Search code examples
javagroup-byjava-streamhavingcollectors

Java Streams GroupingBy and filtering by count (similar to SQL's HAVING)


Do Java (9+) streams support a HAVING clause similar to SQL? Use case: grouping and then dropping all groups with certain count. Is it possible to write the following SQL clause as Java stream?

GROUP BY id
HAVING COUNT(*) > 5

The closest I could come up with was:

input.stream()
        .collect(groupingBy(x -> x.id()))
        .entrySet()
        .stream()
        .filter(entry -> entry.getValue().size() > 5)
        .collect(toMap(Map.Entry::getKey, Map.Entry::getValue));

but extracting the entrySet of the grouped result to collect twice feels strange and especially the terminal collect call is basically mapping a map to itself.

I see that there are collectingAndThen and filtering collectors, but I don't know if they would solve my problem (or rather how to apply them correctly).
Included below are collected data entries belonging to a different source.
(* ===== verification/ThemeMenu.v ===== *)
(** * ThemeMenu: the buttons [buildHeader] puts in the nav-button container

    Lines 216-263 of loaders.js build the theme button, its dropdown
    menu with one item per [COLOR_MODES] entry, and the listener that
    opens and closes the menu ([Header.buildThemeMenu] and
    [Header.themeDropdownItem]).  This file computes what they build:
    the handles of the new elements (three per item, in order), the
    children of the menu, the [onclick] of each item, the listener of
    the button, and the icon requests started.  The mobile hamburger
    button of lines 264-273 ([Header.buildMenuButton]) is computed the
    same way. *)

From stdpp Require Import base gmap strings list sets.
From Stdlib Require Import String.
From S2P Require Import Prelude ClassList Dom Config Page Frame Fixtures Theme Header Build.
Import Config Page Fixtures Theme Header.

Module ThemeMenu.

(** The [i]-th item's button when the wrapper is [x]: after the
    wrapper, the theme button and the menu, three elements per item
    (the button, its label, its icon container). *)
Definition item_button (x i : nat) : nat := x + 3 + 3 * i.

Section Items.
Context (cfg : config) `{!ColorModeApi cfg}.

(** The document after one item: the button, its label and its icon
    container, the button appended to the menu. *)
Definition item_dom (menu : nat) (m : color_mode) (d : Dom.dom) : Dom.dom :=
  let x := Dom.next_id d in
  Dom.appendChild menu x (Dom.setAttribute x "key" (cm_value m)
    (Dom.appendChild x (S (S x)) (Dom.created "div"
      (Dom.appendChild x (S x) (Dom.setText (S x) (cm_name m) (Dom.created "span"
        (Dom.classList_add x "theme-dropdown-item" (Dom.created "button" d)))))))).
Is there a better (more idiomatic) version of the above, or am I stuck with collecting to an intermediate map, filtering that and then collecting to the final map?


Solution

  • The operation has to be performed after the grouping in general, as you need to fully collect a group before you can determine whether it fulfills the criteria.

    Instead of collecting a map into another, similar map, you can use removeIf to remove non-matching groups from the result map and inject this finishing operation into the collector:

    Map<KeyType, List<ElementType>> result =
        input.stream()
            .collect(collectingAndThen(groupingBy(x -> x.id(), HashMap::new, toList()),
                m -> {
                    m.values().removeIf(l -> l.size() <= 5);
                    return m;
                }));
    

    Since the groupingBy(Function) collector makes no guarantees regarding the mutability of the created map, we need to specify a supplier for a mutable map, which requires us to be explicit about the downstream collector, as there is no overloaded groupingBy for specifying only function and map supplier.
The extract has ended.